Historic house in Michigan, United States

The John Carveth House, also known as the Aaron Clark House or the Lone Willow Farm, is a private house located at 614 West Main Street in Middleville, Michigan. It was designated a Michigan State Historic Site in 1992 and listed on the National Register of Historic Places in 1992.

==History==
John Carveth was born in 1841 in Saranac, Michigan. He worked for a time as a teacher, but in 1867 moved to Middleville to read law. He was admitted to the bar in 1868 and established a practice in Middleville, and in 1885-86 served as a state senator from the district. In 1886, he built the house for his own use. Carveth lived here until 1895, when he sold the house to his brother-in-law and one-time law partner, Aaron Clark.

==Description==
The John Carveth House is an elaborate, asymmetrical two-story Queen Anne structure. It has a wood frame with a steep cross-gable and hip roof and sits on an ashlar fieldstone foundation.
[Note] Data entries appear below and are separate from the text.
(* ===== verification/HttpText.v ===== *)
(** * HTTP: the text of messages

    Lemmas on the text that requests and responses have in common: a head of lines
    that end with CR LF and an empty line, where it ends, and what the parsers see
    of it.  The empty line is found where it is, whatever follows, and it is not
    found before it has arrived completely. *)

From Stdlib Require Import Ascii String.
From stdpp Require Import base list sets strings.
From Stdlib Require Import ZArith Lia.
From S2P Require Import Prelude.
From S2P Require Import DenseMap.
From S2P Require Import StringUtils.
From S2P Require Import HttpCommon.

Open Scope Z_scope.

Lemma CRLF_ne : CRLF ≠ []. Proof. done. Qed.
Lemma COLON_ne : COLON ≠ []. Proof. done. Qed.
Lemma SP_ne : SP ≠ []. Proof. done. Qed.
#[export] Hint Resolve CRLF_ne COLON_ne SP_ne : ichor.

(** A line of a head: not empty, and without CR. *)
Definition line_ok (l : cstring) : Prop := l ≠ [] ∧ CR ∉ l.
(** A head of these lines: each ended by CR LF, then an empty line. *)
Definition head_of (lines : list cstring) : cstring := terminated CRLF (lines ++ [[]]).

Lemma head_of_eq lines : head_of lines = terminated CRLF lines ++ CRLF.
Proof. unfold head_of. by rewrite terminated_app. Qed.
Lemma lines_clean lines : Forall line_ok lines → Forall (clean CRLF) (lines ++ [[]]).
Proof.
  intros H. apply Forall_app_2; [|by repeat constructor].
  eapply Forall_impl; [exact H|]. intros l [_ Hl]. by apply clean_first.
Qed.

Lemma search_head lines rest :
  lines ≠ [] → Forall line_ok lines →
  search (terminated CRLF lines ++ CRLF ++ rest) header_end = (length (terminated CRLF lines) - 2)%nat.
Proof.
  intros Hne H. induction H as [|l lines [Hl1 Hl2] H IH]; [done|].
  rewrite terminated_cons, <- !app_assoc. change header_end with (CR :: LF :: CRLF).
  rewrite search_skip by done. destruct lines as [|l' lines].
  - rewrite !length_app. change (search _ _) with 0%nat. simpl. lia.
  - specialize (IH ltac:(done)). inversion H as [|? ? [Hl'1 Hl'2] _]; subst.
    destruct l' as [|x l']; [done|]. rewrite !length_app.
    assert (2 ≤ length (terminated CRLF ((x :: l') :: lines)))%nat by (rewrite terminated_cons, !length_app; simpl; lia).
    rewrite terminated_cons in *. cbn [app] in *. unfold CRLF at 1. cbn [app].
    cbn [search]. rewrite decide_False by (simpl; intros [=]; set_solver).
    rewrite decide_False by (simpl; intros [=]). change (CR :: LF :: CRLF) with header_end.
    change (if decide _ then 0%nat else S (search _ header_end)) with
      (search (x :: (l' ++ CRLF ++ terminated CRLF lines) ++ CRLF ++ rest) header_end).
    rewrite IH. simpl in *. lia.
Qed.

Lemma head_length lines : lines ≠ [] → (4 ≤ length (head_of lines))%nat.
Proof.
  intros H. rewrite head_of_eq, length_app. pose proof (terminated_length CRLF lines ltac:(done)).
  destruct lines as [|l ls]; [done|]. rewrite terminated_cons, !length_app. simpl. lia.
Qed.

(** The end of the head is found. *)
Lemma find_head lines rest :
  lines ≠ [] → Forall line_ok lines →
  ∃ p, sv_find (head_of lines ++ rest) header_end = Some p ∧ (p + 4)%nat = length (head_of lines).
Proof.
  intros Hne H. exists (length (head_of lines) - 4)%nat. pose proof (head_length lines Hne). split; [|lia].
  unfold sv_find. rewrite head_of_eq, <- app_assoc, search_head by done. rewrite head_of_eq, length_app in H0.
  rewrite length_app. cbn [length CRLF] in *. rewrite decide_False.
  - f_equal. rewrite length_app. simpl. lia.
  - intros [E _]. rewrite length_app in E. simpl in E. lia.
Qed.
(** It is not found while a part of it is missing. *)
Lemma find_part lines part more :
  lines ≠ [] → Forall line_ok lines → part ++ more = head_of lines → more ≠ [] → sv_find part header_end = None.
Proof.
  intros Hne H E Hm. unfold sv_find. rewrite decide_True; [done|]. split; [|done].
  apply (search_part part more). rewrite E. pose proof (search_head lines [] Hne H) as Hs. rewrite app_nil_r in Hs.
  rewrite head_of_eq at 1. rewrite Hs. apply (f_equal length) in E. rewrite head_of_eq, !length_app in E.
  assert (1 ≤ length more)%nat by (destruct more; [done|simpl; lia]).
  assert (2 ≤ length (terminated CRLF lines))%nat.
  { destruct lines as [|l ls]; [done|]. rewrite terminated_cons, !length_app. simpl. lia. }
  simpl in *. lia.
Qed.

(** A parser that only looks at the characters of its lines, from some state on,
    sees the lines. *)
Lemma fold_views {S} (P : S → Prop) (f : S → string_view → S) vs s :
  (∀ v, v ∈ vs → (sv_size v ≤ length (sv_data v))%nat) → P s →
  (∀ s v, P s → P (f s v)) →
  (∀ s v, P s → (sv_size v ≤ length (sv_data v))%nat → f s v = f s (view_of (content v))) →
  fold_left f vs s = fold_left f (view_of <$> (content <$> vs)) s.
Proof.
  intros Hb Hs HP Hf. revert s Hs. induction vs as [|v vs IH]; intros s Hs; [done|]. cbn [fold_left fmap list_fmap].
  rewrite (Hf s v) by (done || apply Hb; set_solver). apply IH; [set_solver|]. by apply HP.
Qed.
Lemma split_head lines rest :
  Forall line_ok lines →
  split (mkView (head_of lines ++ rest) (length (head_of lines))) CRLF false = views CRLF (lines ++ [[]]) rest.
Proof. intros H. apply split_terminated; [done|by apply lines_clean]. Qed.
Lemma fold_lines {S} (f : S → string_view → S) lines rest s :
  Forall line_ok lines →
  (∀ s v, (sv_size v ≤ length (sv_data v))%nat → f s v = f s (view_of (content v))) →
  fold_left f (split (mkView (head_of lines ++ rest) (length (head_of lines))) CRLF false) s =
  fold_left f (view_of <$> lines ++ [[]]) s.
Proof.
  intros H Hf. rewrite split_head by done.
  rewrite (fold_views (λ _, True)); [by rewrite content_views|apply views_in_bounds|done|done|auto].
Qed.

(** ** Header lines *)

(** A key and a value that a header line can carry. *)
Definition header_ok (kv : cstring * cstring) : Prop :=
  ":"%char ∉ kv.1 ∧ CR ∉ kv.1 ∧ kv.2 ≠ [] ∧ CR ∉ kv.2 ∧ search kv.2 COLON = length kv.2.
#[export] Instance header_ok_dec kv : Decision (header_ok kv).
Proof. unfold header_ok. apply _. Defined.

Definition header_text (kv : cstring * cstring) : cstring := kv.1 ++ COLON ++ kv.2.

Lemma header_words kv : header_ok kv → content <$> split (view_of (header_text kv)) COLON false = [kv.1; kv.2].
Proof.
  intros (Hk & _ & Hv & _ & Hs). unfold header_text.
  change (kv.1 ++ COLON ++ kv.2) with (kv.1 ++ COLON ++ [] ++ kv.2). rewrite (app_assoc COLON), (app_assoc kv.1).
  change (kv.1 ++ COLON ++ []) with (kv.1 ++ COLON ++ terminated COLON []). rewrite <- terminated_cons.
  apply (split_joined_content COLON [kv.1] kv.2); [done|by repeat constructor; apply clean_first|done|done].
Qed.
Lemma header_line_ok kv : header_ok kv → line_ok (header_text kv).
Proof.
  intros (Hk & Hk' & Hv & Hv' & _). unfold header_text. split; [by destruct (kv.1)|].
  rewrite !elem_of_app. intros [?|[H|?]]; [done| |done]. unfold COLON in H. set_solver.
Qed.
Lemma render_headers_terminated hs : render_headers hs = terminated CRLF (header_text <$> hs).
Proof.
  unfold render_headers, terminated, render_header, header_text. rewrite <- list_fmap_compose. f_equal.
  apply list_fmap_ext. intros i kv _. simpl. by rewrite <- !app_assoc.
Qed.

(** Adding headers with new keys one by one. *)
Lemma demplace_fresh k v (hs : Headers) : k ∉ dkeys hs → demplace k v hs = hs ++ [(k, v)].
Proof. intros H. unfold demplace. apply dfind_None in H. by rewrite H. Qed.

(** ** The body *)

Lemma vector_max_lt : vector_max < u64_mod. Proof. done. Qed.

Lemma take_body_complete head body rest :
  Z.of_nat (length body) < vector_max →
  take_body (head ++ body ++ rest) (length head) (Z.of_nat (length body)) = Parsed (body ++ [NUL]).
Proof.
  intros H. unfold take_body. rewrite wrap64_small by (pose proof vector_max_lt; lia).
  destruct (Z.ltb_spec vector_max (Z.of_nat (length body) + 1)); [lia|].
  destruct (Z.ltb_spec vector_max (Z.of_nat (length body))); [lia|]. rewrite !length_app.
  destruct (Z.ltb_spec (Z.of_nat (length head + (length body + length rest))) (Z.of_nat (length head) + Z.of_nat (length body)));
    [lia|]. by rewrite Nat2Z.id, drop_app_length, take_app_length.
Qed.

(** Decimal numbers as the value of a header. *)
Lemma decimal_value (fmt_uint : Z → cstring) n :
  prints_decimal fmt_uint → 0 ≤ n < u64_mod →
  FastAtoiu_view (view_of (fmt_uint n)) = n ∧ IsOnlyDigits (fmt_uint n) = true ∧ fmt_uint n ≠ [] ∧
  (∀ c, is_digit c = false → c ∉ fmt_uint n).
Proof.
  intros Hf Hn. destruct (Hf n Hn) as (Hne & Hd & Hv). split_and!; [|done|done|].
  - unfold FastAtoiu_view. rewrite content_view_of.
    pose proof (FastAtoiu_digits (fmt_uint n) [] Hd I) as E. rewrite app_nil_r in E. unfold FastAtoiu in E.
    rewrite E, Hv. by apply Z.mod_small.
  - intros c Hc Hin. rewrite forallb_forall in Hd. apply list_elem_of_In, Hd in Hin. congruence.
Qed.
Notation run_of id := (resumed (quiet id) (answers_with answer)).
Lemma buffer_write_buffer id s (h : Host) : buffer id (write_buffer id s h) = s.
Proof.
  unfold buffer, write_buffer, set_buffers. simpl. rewrite dfind_dupdate, decide_True by done.
  rewrite dfind_demplace. destruct (dfind id (hs_connectionBuffers h)); simpl; [done|]. by rewrite decide_True.
Qed.
Lemma written_answered id s h : answered id h (write_buffer id s h) [] s.
Proof. unfold answered, responses. simpl. rewrite app_nil_r. split_and!; [done|done|done|]. apply buffer_write_buffer. Qed.
(** The send of a response has ended, and the loop is at its head. *)
Lemma sent_goes_on id msg pos h n r x :
  dcontains id (hs_connections h) = true → msg ≠ [] → pos ≤ Z.of_nat (length msg) →
  run_of id n (Ran (h, AtSend id msg (Some pos))) r → over r x →
  ∃ m h', quiet id h h' ∧
    run_of id m (turn fmt_uint id (drop (Z.to_nat pos) msg) (sv_find (drop (Z.to_nat pos) msg) header_end) h') r.
Proof.
  intros Hc Hne Hp [[-> ->]|(m & h' & -> & Hq & H)]%resumed_at_send Ho; [by inversion Ho| |done].
  exists m, h'. split; [done|]. cbn [send_done] in H. destruct Hq as (_ & Hq & _). rewrite Hq, Hc in H. cbn [negb] in H.
  rewrite decide_False in H by done. by rewrite (proj2 (Z.ltb_ge _ _)) in H by done.
Qed.
(** A turn that reads a request, up to the head of the loop. *)
Lemma request_goes_on id msg p req pos h n r x :
  parseRequest msg (p + 4) = (Parsed req, pos) → dcontains id (hs_connections h) = true → msg ≠ [] → pos ≤ Z.of_nat (length msg) →
  run_of id n (turn fmt_uint id msg (Some p) h) r → over r x →
  ∃ m h', hs_handlers h' = hs_handlers h ∧ dcontains id (hs_connections h') = true ∧
    sent_to id h' = sent_to id h ++ [render_response fmt_uint (respond h req)] ∧
    run_of id m (turn fmt_uint id (drop (Z.to_nat pos) msg) (sv_find (drop (Z.to_nat pos) msg) header_end) h') r.
Proof.
  intros Hp Hc Hne Hpos H Ho.
  assert (∀ n h1 resp, hs_handlers h1 = hs_handlers h → dcontains id (hs_connections h1) = true → sent_to id h1 = sent_to id h →
    run_of id n (Ran (sendResponse fmt_uint id resp h1, AtSend id msg (Some pos))) r →
    ∃ m h', hs_handlers h' = hs_handlers h ∧ dcontains id (hs_connections h') = true ∧
      sent_to id h' = sent_to id h ++ [render_response fmt_uint resp] ∧
      run_of id m (turn fmt_uint id (drop (Z.to_nat pos) msg) (sv_find (drop (Z.to_nat pos) msg) header_end) h') r) as Hs.
  { intros n1 h1 resp E1 E2 E3 H1. destruct (sendResponse_same id resp h1) as [S1 S2].
    eapply sent_goes_on in H1 as (m & h' & (Q1 & Q2 & _ & Q4) & H1); [|by rewrite S2|done|done|done].
    exists m, h'. rewrite Q1, Q2, Q4, S1, S2, sent_to_more by done. by rewrite E1, E2, E3. }
  unfold turn in H. rewrite Hp in H. unfold respond. destruct (dfind (rq_method req) (hs_handlers h)) as [routes|]; [|by eapply Hs].
  destruct (find_route (rq_route req) routes) as [[m f]|]; [|by eapply Hs].
  apply resumed_at_handler in H as [[-> ->]|(k & h1 & resp & -> & (Q1 & Q2 & Q3 & Q4) & -> & H)]; [by inversion Ho|].
  eapply Hs; [done|congruence|done|exact H].
Qed.

(** A run takes the requests that are there, in order, and leaves the rest. *)
Lemma drain id os msg more h n r x :
  Forall out_ok os → msg ++ more = stream os → Z.of_nat (length (stream os)) < vector_max →
  dcontains id (hs_connections h) = true →
  run_of id n (turn fmt_uint id msg (sv_find msg header_end) h) r → over r x →
  ∃ h' dn rest msg', x = Ran h' ∧ os = dn ++ rest ∧ msg = stream dn ++ msg' ∧ (more = [] → rest = []) ∧ answered id h h' dn msg'.
Proof.
  revert msg more h n. induction os as [|o os IH]; intros msg more h n Hok Hs Hb Hc Hr Ho.
  { apply app_eq_nil in Hs as [-> ->]. apply resumed_returned in Hr as [-> ->]. inversion Ho; subst.
    eexists _, [], [], []. split_and!; [done..|]. apply written_answered. }
  apply Forall_cons in Hok as [Hok1 Hok]. rewrite stream_cons in *. rewrite length_app in Hb.
  apply prefix_cases in Hs as [(k & -> & Hk)|(k & Hne & Hk & ->)].
  - (* the request is there *)
    destruct (turn_whole o k Hok1 ltac:(lia)) as (p & Hp & Hparse). rewrite Hp in Hr. pose proof (out_bytes_ne o Hok1) as Hne.
    eapply request_goes_on in Hr as (m & h1 & E1 & E2 & E3 & Hr); [|exact Hparse|done|by intros [E _]%app_eq_nil|rewrite length_app; lia|done].
    rewrite Nat2Z.id, drop_app_length in Hr.
    destruct (IH k more h1 m) as (h' & dn & rest & msg' & -> & -> & -> & Hrest & Ha); [done|done|lia|done|done|done|].
    exists h', (o :: dn), rest, msg'. split_and!; [done|done|by rewrite stream_cons, <- app_assoc|done|].
    destruct Ha as (K1 & K2 & K3 & K4). unfold answered. rewrite K1, K2, K3, K4, E1, E2, E3, Hc, (responses_handlers h h1) by done.
    split_and!; [done|done| |done]. by rewrite <- app_assoc.
  - (* a part of it is missing *)
    rewrite (turn_part o msg k) in Hr by (done || lia). apply resumed_returned in Hr as [-> ->]. inversion Ho; subst.
    eexists _, [], (o :: os), msg. split_and!; [done|done|done|by intros [-> _]%app_eq_nil|]. apply written_answered.
Qed.

(** ** Bytes that arrive in pieces *)

(** The receive handler of the connection gets bytes, or an event it pushed runs. *)
Inductive host_op : Type := Bytes (segment : cstring) | Run.
(** Operations on a connection, one after the other: a run is over before the next one, or more
    bytes, come.  What happens to others comes in between and while a run is suspended. *)
Inductive exec_all (id : Z) : list host_op → Host → ran Host → Prop :=
  | exec_end h : exec_all id [] h (Ran h)
  | exec_others ops h h1 x : quiet id h h1 → exec_all id ops h1 x → exec_all id ops h x
  | exec_bytes segment ops h x : exec_all id ops (receive id segment h) x → exec_all id (Bytes segment :: ops) h x
  | exec_run ops h n r h1 x :
      run_of id n (enter fmt_uint id h) r → over r (Ran h1) → exec_all id ops h1 x → exec_all id (Run :: ops) h x
  | exec_failed ops h n r e :
      run_of id n (enter fmt_uint id h) r → over r (Failed e) → exec_all id (Run :: ops) h (Failed e).
(** What arrives in the course of the operations. *)
Definition arrived (ops : list host_op) : cstring :=
  ops ≫= λ o, match o with Bytes segment => segment | Run => [] end.

Lemma run_answers id os more h n r x :
  Forall out_ok os → buffer id h ++ more = stream os → Z.of_nat (length (stream os)) ≤ buffer_limit →
  dcontains id (hs_connections h) = true → run_of id n (enter fmt_uint id h) r → over r x →
  ∃ h' dn rest b, x = Ran h' ∧ os = dn ++ rest ∧ b ++ more = stream rest ∧ (more = [] → rest = []) ∧ answered id h h' dn b.
Proof.
  intros Hok Hs Hb Hc Hr Ho. unfold enter in Hr.
  assert (length (buffer id h) ≤ length (stream os))%nat by (rewrite <- Hs, length_app; lia).
  rewrite (proj2 (Z.ltb_ge _ _)) in Hr by lia. cbn zeta in Hr.
  eapply (drain id os (buffer id h) more) in Hr as (h' & dn & rest & b & -> & -> & E & Hrest & Ha);
    [|done|done|unfold buffer_limit, vector_max in *; lia|done|done].
  exists h', dn, rest, b. split_and!; [done|done| |done|].
  - rewrite E, <- app_assoc in Hs. unfold stream in Hs. rewrite fmap_app, concat_app in Hs. by apply app_inv_head in Hs.
  - apply (answered_trans id h _ h' [] dn _ _ (written_answered id (buffer id h) h) Ha).
Qed.
Lemma exec_all_answers id ops h x os more :
  exec_all id ops h x → Forall out_ok os → buffer id h ++ arrived ops ++ more = stream os →
  Z.of_nat (length (stream os)) ≤ buffer_limit → dcontains id (hs_connections h) = true →
  ∃ h' dn rest b, x = Ran h' ∧ os = dn ++ rest ∧ b ++ more = stream rest ∧ (last ops = Some Run → more = [] → rest = []) ∧
    answered id h h' dn b.
Proof.
  intros He. revert os. induction He as [h|ops h h1 x Hq He IH|segment ops h x He IH|ops h n r h1 x Hr Ho He IH|ops h n r e Hr Ho]; intros os Hok Hs Hb Hc.
  - exists h, [], os, (buffer id h). split_and!; [done|done|done|done|]. by apply quiet_answered.
  - destruct Hq as (Q1 & Q2 & Q3 & Q4). rewrite <- Q3 in Hs. destruct (IH os Hok Hs Hb ltac:(congruence)) as (h' & dn & rest & b & -> & -> & Hrs & Hl & Ha).
    exists h', dn, rest, b. split_and!; [done..|]. apply (answered_trans id h h1 h' [] dn (buffer id h) b); [by apply quiet_answered|done].
  - destruct (IH os Hok) as (h' & dn & rest & b & -> & -> & Hrs & Hl & Ha); [|done|done|].
    + unfold receive. rewrite buffer_write_buffer, <- app_assoc, <- Hs. unfold arrived. simpl. by rewrite <- app_assoc.
    + exists h', dn, rest, b. split_and!; [done..|intros Hlast; apply Hl; by destruct ops|].
      apply (answered_trans id h _ h' [] dn _ _ (written_answered id _ h) Ha).
  - destruct (run_answers id os (arrived ops ++ more) h n r (Ran h1) Hok Hs Hb Hc Hr Ho) as (h1' & dn & rest & b & [= <-] & -> & Hrs & Hmore & Ha).
    apply Forall_app in Hok as [_ Hok]. unfold stream in Hb. rewrite fmap_app, concat_app, length_app in Hb.
    destruct Ha as (A1 & A2 & A3 & A4). destruct (IH rest Hok) as (h' & dn' & rest' & b' & -> & -> & Hr' & Hl & Ha');
      [by rewrite A4|unfold stream; lia|by rewrite A2|].
    exists h', (dn ++ dn'), rest', b'. split_and!; [done|by rewrite app_assoc|done| |by eapply answered_trans].
    intros Hlast ->. destruct ops as [|o ops]; [|by apply Hl]. by destruct (app_eq_nil dn' rest' (Hmore eq_refl)).
  - destruct (run_answers id os (arrived ops ++ more) h n r (Failed e) Hok Hs Hb Hc Hr Ho) as (h1' & dn & rest & b & ? & _). done.
Qed.

(** There is such an execution: the one in which what is awaited is there at once. *)
Lemma resumed_mono (env env' : Host → Host → Prop) ans n r r' :
  (∀ h h', env h h' → env' h h') → resumed env ans n r r' → resumed env' ans n r r'.
Proof. intros He. induction 1; [apply resumed_here|eapply resumed_handler; eauto|eapply resumed_send; eauto]. Qed.
Lemma quiet_refl id h h' : h = h' → quiet id h h'.
Proof. by intros ->. Qed.
Lemma exec_all_exists id ops h : ∃ x, exec_all id ops h x.
Proof.
  revert h. induction ops as [|[segment|] ops IH]; intros h.
  - eexists. apply exec_end.
  - destruct (IH (receive id segment h)) as [x Hx]. exists x. by apply exec_bytes.
  - destruct (serve_resumed answer id h) as (n & r & Hr & Ho). apply (resumed_mono _ (quiet id)) in Hr; [|apply quiet_refl].
    destruct (serve answer id h) as [h1|e]; [|exists (Failed e); by eapply exec_failed].
    destruct (IH h1) as [x Hx]. exists x. by eapply exec_run.
Qed.

(** Requests that arrive on a connection, cut into pieces anywhere, with runs of
    [receiveRequestHandler] anywhere in between, are answered in order, one
    response each, as soon as the handler has run once after the last piece; nothing
    is left in the buffer. *)
Lemma server_answers id os ops h x :
  Forall out_ok os → arrived ops = stream os → Z.of_nat (length (stream os)) ≤ buffer_limit →
  dcontains id (hs_connections h) = true → buffer id h = [] → exec_all id (ops ++ [Run]) h x →
  ∃ h', x = Ran h' ∧ sent_to id h' = sent_to id h ++ responses h os ∧ buffer id h' = [].
Proof.
  intros Hok Ha Hb Hc He Hx.
  destruct (exec_all_answers id _ h x os [] Hx Hok) as (h' & dn & rest & b & -> & -> & Hr & Hl & (_ & _ & H3 & H4)); [|done|done|].
  - rewrite He, app_nil_r. unfold arrived in *. by rewrite bind_app, app_nil_r.
  - rewrite Hl in * by (done || by rewrite last_snoc). rewrite app_nil_r in *. exists h'. split_and!; [done|done|]. by rewrite H4, Hr.
Qed.
End answers.
End serve.
(** [None]: the thread has to wait. *)
Definition timer_step (a : timer_action) (σ : timer_system) : option timer_system :=
  let t := ts_timer σ in
  if ts_terminated σ then None
  else
    match a with
    | CallStart fire =>
        match tm_fn t with
        | None => Some (terminated_now σ)
        | Some _ =>
            if mutex_free t
            then Some (if start_check t then set_starting (ts_starting σ ++ [ToJoin fire]) σ else σ)
            else None
        end
    | WaitForThread i =>
        match ts_starting σ !! i with
        | Some (ToJoin fire) =>
            match tm_eventInsertionThread t with
            | Some (mkThread id Exited false) =>
                Some (set_starting (<[i := ToLock fire]> (ts_starting σ))
                  (set_timer (set_tm_thread (Some (mkThread id Exited true)) t) σ))
            | Some (mkThread _ _ false) => None
            | _ => Some (set_starting (<[i := ToLock fire]> (ts_starting σ)) σ)
            end
        | _ => None
        end
    | FinishStart i =>
        match ts_starting σ !! i with
        | Some (ToLock fire) =>
            if mutex_free t then
              match start_thread (ts_threads σ) fire t with
              | Some t' => Some (mkTS t' (delete i (ts_starting σ)) (ts_queue σ) (ts_called σ) (ts_given σ) (S (ts_threads σ)) false)
              | None => Some (terminated_now σ)
              end
            else None
        | _ => None
        end
    | CallStop cb =>
        if mutex_free t then
          let '(_, called, t') := stopTimer cb t in
          let cbs := match cb with Some c => [c] | None => [] end in
          Some (mkTS t' (ts_starting σ) (ts_queue σ) (ts_called σ ++ if called then cbs else []) (ts_given σ ++ cbs) (ts_threads σ) false)
        else None
    | CallSetInterval ns => if mutex_free t then Some (set_timer (setInterval ns t) σ) else None
    | CallSetFireOnce b => if mutex_free t then Some (set_timer (setFireOnce b t) σ) else None
    | CallSetCallback k =>
        if mutex_free t
        then Some (match setCallback k t with Some t' => set_timer t' σ | None => terminated_now σ end)
        else None
    | CallSetPriority p => if mutex_free t then Some (set_timer (setTimerPriority p t) σ) else None
    | BeginDestroy => if mutex_free t then Some (set_timer (destroy_begin t) σ) else None
    | LoopStep time =>
        match tm_eventInsertionThread t with
        | Some (mkThread id pc joined) =>
            let '(pc', t', push) := loop_step id pc time t in
            Some (mkTS (set_tm_thread (Some (mkThread id pc' joined)) t') (ts_starting σ) (ts_queue σ ++ push) (ts_called σ)
                    (ts_given σ) (ts_threads σ) false)
        | None => None
        end
    end.
Lemma resize_rep sz sv l : fits → represents sv l → sz <= N →
  ∃ sv', resize sz sv = Ok sv' ∧ represents sv' (if length l <? sz then l ++ replicate (sz - length l) d else take sz l).
Proof.
  intros Hf Hr Hz. pose proof (represents_size _ _ Hr) as (Hs & Hl & _). unfold resize.
  rewrite (proj2 (Nat.leb_le _ _)) by done. cbn [assert mbind result_bind]. rewrite Hs.
  destruct (length l <? sz) eqn:E; [apply Nat.ltb_lt in E|apply Nat.ltb_ge in E].
  - apply push_all_rep; [done..|]. rewrite length_replicate. lia.
  - destruct (sz <? length l) eqn:E'; [apply Nat.ltb_lt in E'|apply Nat.ltb_ge in E'; exists sv; by rewrite take_ge].
    rewrite <- (take_drop sz l) in Hr. rewrite <- (app_nil_r (drop sz l)) in Hr.
    destruct (erase_range_rep sv (take sz l) (drop sz l) [] Hf Hr) as (sv' & E1 & Hr').
    rewrite length_take, length_drop, app_nil_r in *. exists sv'. split; [|done]. rewrite <- E1. f_equal; lia.
Qed.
The house is covered with clapboard siding, with additional patterned shingling and decorative siding in the gables. A broad veranda features decorative spindlework, broad arches, and bull's eye motifs, as does the balvony above. Many first floor windows contain an upper sash with tinted margin lights flanking a clear center light. The interior boasts decorative Eastlake designs around windows, fireplace, and other trim.

A two-story frame side-gable carriage house/barn is located near the house, as is small milking parlor and a modern garage.